For the law geeks (me included), I should explain that I have long been on alert to find any formal legal underpinnings for the “virus” model. The only ones I have found are Pickett v. Prince, 207 F. 3d 402 (7th Cir. 2000) and Anderson v. Stallone, 11 USPQ2D 1161 (C.D. Cal. 1989). Both of these cases discuss the principle that an unauthorized derivative work is not entitled to copyright protection.
But these cases both involve very different facts from your typical GPL compliance problem. First, in each of these cases, the infringing derivative work arguably did not meet a threshold level of creativity necessary for legal protection. The law sets this threshold very low. Any self-respecting blob of proprietary code would easily meet this threshold.
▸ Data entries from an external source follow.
(* ===== verification/GrpcApi.v ===== *)
(** * The gRPC interface

    [SimpleHsmHandler] of [crates/grpc-api/src/handlers_simple.rs] with
    [validation.rs] and [error.rs]: requests are validated and run on the key
    manager through the circuit breaker.  A handler is one computation of the
    model; the calls it makes are in the order of the source.

    Arguments that stand for effects: [t], the two clocks; [i] and
    [generated], the id and the outcome of key generation; [fill], the random
    bytes of the encryption.  Parameters: [Uuid], the parser of key ids;
    [Display], the texts of errors; [Alphanumeric], the Unicode property of
    [char::is_alphanumeric] beyond ASCII.

    The last part is authentication and authorization: [AuthService] of
    [crates/auth/src/lib.rs], which puts the session manager and the three
    layers of [AccessControl] together, and [AuthInterceptor] of
    [crates/grpc-api/src/middleware/auth.rs] on top of it.  Client
    certificates are checked by [MtlsAuthenticator], the argument
    [authenticated]: its outcome for a certificate. *)

From Stdlib Require Import ZArith Lia Strings.Byte.
From stdpp Require Import base gmap strings list.
From S2P Require Import Prelude External Platform AesGcm KeyTypes KeyStore KeyManager Signing CircuitBreaker.
From S2P Require Import AccessControl Sessions SessionManager.

#[local] Abbreviation list := Datatypes.list.

(** ** Status codes and errors *)

Inductive Code :=
| InvalidArgument | NotFound | PermissionDenied | Unauthenticated | ResourceExhausted | FailedPrecondition
| InternalCode | Unavailable.
Record Status := MkStatus { code : Code; message : string }.
Definition invalid_argument (msg : string) : Status := MkStatus InvalidArgument msg.
Definition failed_precondition (msg : string) : Status := MkStatus FailedPrecondition msg.
Lemma requests_authentic_witness : exists rq timestamp signature,
  ("X-Webhook-Timestamp", to_signed_decimal timestamp) ∈ hr_headers rq /\
  ("X-Webhook-Signature", signature) ∈ hr_headers rq /\
  verify_fresh "secret" (of_bytes (hr_body rq)) timestamp signature 300 (timestamp + 10) = true.
Proof.
  pose proof down8_fails as F. destruct down8 as [[[[r cb'] [|rq sent]] pauses]|] eqn:H; [|exists rq|destruct F].
  - exfalso. apply (f_equal (fun o => match o with Some (_, _, [], _) => true | _ => false end)) in H.
    vm_compute in H. discriminate H.
  - destruct (requests_authentic "u" event1 "secret" [] text1 text1_ok 8 (nanos 1) (up_from 100) 0 ∅ r cb' (rq :: sent) pauses rq
      H ltac:(left)) as (t & sg & _ & _ & Ht & Hsg & Hv).
    exists t, sg. split; [exact Ht|]. split; [exact Hsg|]. apply Hv. lia.
Defined.

Definition hook1 : Webhook := webhook_new "w1" "n" (webhook_config_new "u" "secret") "root" 0.
Definition hook2 : Webhook := with_filter (filter_events [KeyDeleted]) (webhook_new "w2" "n" (webhook_config_new "u" "secret") "root" 0).
Definition hooks : WebhookRegistry := {[ "w1" := hook1; "w2" := hook2 ]}.
Lemma hooks_wf : registry_wf hooks.
Proof.
  apply map_Forall_insert_2; [split; [done|split; [discriminate|reflexivity]]|].
  apply map_Forall_singleton. split; [done|split; [discriminate|reflexivity]].
Qed.
Lemma event_recorded_once_witness : exists d' success,
  delivery_task (fun _ => up_from 2) (fun _ => (0, 5)) (MkDispatcher hooks ∅ [event1] 10) = Some d' /\
  wd_registry d' !! "w1" = Some (count_delivery success 5 hook1) /\ wd_registry d' !! "w2" = Some hook2.
Proof.
  destruct (event_recorded_once (fun _ => up_from 2) (fun _ => (0, 5)) (MkDispatcher hooks ∅ [event1] 10) event1 [] text1
    hooks_wf eq_refl text1_ok) as (d' & H & _ & _ & Hw).
  destruct (Hw "w1" hook1 eq_refl) as [b Hb]. exists d', b. split; [exact H|]. split; [exact Hb|].
  exact (Hw "w2" hook2 eq_refl).
Defined.
(* ===== verification/RaftLog.v ===== *)
(** * The Raft log of the cluster

    [crates/cluster/src/consensus/log.rs], with the commands of
    [crates/cluster/src/node.rs] and the errors of [error.rs].  Entries are in
    memory and, when the log has a storage, in the default tree of [sled] under
    the keys [log:<index>].  [now] is the time of a new entry; indices stay
    below 2^64. *)

From Stdlib Require Import ZArith Lia Strings.Byte Sorted.
From stdpp Require Import base gmap strings list sorting.
From S2P Require Import Prelude External.

Inductive Command :=
| StoreKey (key_id : string) (data : bytes)
| DeleteKey (key_id : string)
| RecordSigningAttempt (key_id : string) (message_hash : bytes)
| CreateSession (session_id : string) (data : bytes)
| DeleteSession (session_id : string).
Record LogEntry := MkLogEntry { le_index : Z; le_term : Z; le_command : Command; le_timestamp : Z }.

(** The errors the modelled operations return. *)
Inductive ClusterError :=
| NotLeader (leader : option string)
| NoLeader
| QuorumNotReached (needed have : nat)
| NodeNotFound (node_id : string)
| NodeAlreadyExists (node_id : string)
| ClusterStorage (message : string)
| Encryption (message : string)
| Configuration (message : string)
| DoubleSigningAttempt (key_id : string)
| ClusterInternal (message : string)
| ClusterSerialization (message : string).

(** [Tree::remove]. *)
Class SledRemove (db : Type) `{Sled db} := {
  sled_remove : string -> bytes -> M db string (option bytes);
  sled_remove_law t k d r d' :
    sled_remove t k d = (r, d') ->
    sled_settles d d' /\
    ((forall t', sled_view d' t' = if decide (t' = t) then delete k (sled_view d t) else sled_view d t') \/
     (is_ok r = false /\ forall t', sled_view d' t' = sled_view d t'))
}.
Definition DEFAULT_TREE : string := "__sled__default".

Record RaftLog {db : Type} := MkRaftLog {
  entries : list LogEntry;
  first_index : Z;
  last_applied : Z;
  commit_index : Z;
  storage : option db
}.
Arguments RaftLog : clear implicits.

Section log.
Context {db : Type} {SLED : Sled db} {REMOVE : SledRemove db} {SERDE : Serde LogEntry}.
Abbreviation Log := (RaftLog db).

Definition raft_log_new : Log := MkRaftLog _ [] 1 0 0 None.
Definition set_entries (es : list LogEntry) (l : Log) : Log :=
  MkRaftLog _ es (first_index l) (last_applied l) (commit_index l) (storage l).
Definition set_first_index (i : Z) (l : Log) : Log :=
  MkRaftLog _ (entries l) i (last_applied l) (commit_index l) (storage l).

Definition last_index (l : Log) : Z :=
  match entries l with
  | [] => Z.max 0 (first_index l - 1)
  | es => first_index l + Z.of_nat (length es) - 1
  end.
Definition last_term (l : Log) : Z := default 0 (le_term <$> last (entries l)).
Definition get (index : Z) (l : Log) : option LogEntry :=
  if index <? first_index l then None else entries l !! Z.to_nat (index - first_index l).

(** A call of the storage, if the log has one. *)
Definition stored {A} (c : M db ClusterError A) : M Log ClusterError unit := fun l =>
  match storage l with
  | None => (Ok tt, l)
  | Some d =>
      let '(r, d') := c d in
      (match r with Ok _ => Ok tt | Err e => Err e end,
       MkRaftLog _ (entries l) (first_index l) (last_applied l) (commit_index l) (Some d'))
  end.
Definition log_key (index : Z) : bytes := as_bytes ("log:" +:+ to_decimal index).
Definition insert_entry (e : LogEntry) : M db ClusterError unit :=
  let! value := lift (rmap_err ClusterSerialization (to_vec e)) in
  map_err ClusterStorage (sled_insert DEFAULT_TREE (log_key (le_index e)) value).
Definition remove_entry (e : LogEntry) : M db ClusterError unit :=
  map_err ClusterStorage (sled_remove DEFAULT_TREE (log_key (le_index e))) ;! ret tt.
Definition flush_log : M db ClusterError unit := map_err ClusterStorage sled_flush.

Definition append (term : Z) (command : Command) (now : Z) : M Log ClusterError Z := fun l =>
  let index := last_index l + 1 in
  let entry := MkLogEntry index term command now in
  (stored (insert_entry entry ;! flush_log) ;!
   modify (fun l => set_entries (entries l ++ [entry]) l) ;!
   ret index) l.

(** [fuel] bounds the entries that are taken off. *)
Fixpoint truncate_loop (fuel : nat) (index : Z) : M Log ClusterError unit := fun l =>
  match fuel with
  | O => (Ok tt, l)
  | S fuel' =>
      if index <? last_index l then
        match last (entries l) with
        | Some entry =>
            (modify (fun l => set_entries (removelast (entries l)) l) ;!
             stored (remove_entry entry) ;!
             truncate_loop fuel' index) l
        | None => truncate_loop fuel' index l
        end
      else (Ok tt, l)
  end.
Definition truncate_after (index : Z) : M Log ClusterError unit := fun l => truncate_loop (length (entries l)) index l.

Definition push_entry (entry : LogEntry) : M Log ClusterError unit :=
  stored (insert_entry entry) ;! modify (fun l => set_entries (entries l ++ [entry]) l).
(** One round of the loop over the new entries. *)
Definition append_one (entry : LogEntry) : M Log ClusterError unit := fun l =>
  if le_index entry <=? last_index l then
    match get (le_index entry) l with
    | Some existing =>
        if le_term existing =? le_term entry then (Ok tt, l)
        else (truncate_after (le_index entry) ;! push_entry entry) l
    | None => push_entry entry l
    end
  else push_entry entry l.
Fixpoint append_all (es : list LogEntry) : M Log ClusterError unit :=
  match es with
  | [] => ret tt
  | entry :: es' => append_one entry ;! append_all es'
  end.
Definition append_entries (prev_index prev_term : Z) (es : list LogEntry) : M Log ClusterError bool := fun l =>
  let accept := append_all es ;! stored flush_log ;! ret true in
  if 0 <? prev_index then
    match get prev_index l with
    | Some prev_entry =>
        if negb (le_term prev_entry =? prev_term) then (truncate_after prev_index ;! ret false) l
        else accept l
    | None => if first_index l <=? prev_index then (Ok false, l) else accept l
    end
  else accept l.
Second, in each of these cases, the putative owner of the infringing derivative work was trying to sue the author of the infringed underlying work — something that requires a fair amount of good-old-fashioned chutzpah. These facts cannot reasonably be extrapolated to the situation where the developer of a proprietary software module, which has been inappropriately combined with a GPL software module, tries to enforce its rights in the proprietary code standing alone, against a third party. The analog would be where a proprietary developer takes a blob of GPL code, changes one line of it, then sues the GPL author for copyright infringement — which would be nonsense. In other words, this legal construct “does not compute.”
So, let’s dispense with this idea once and for all. Meanwhile, drink plenty of fluids, keep the tissues handy, wash your hands regularly, and we can win against the viruses.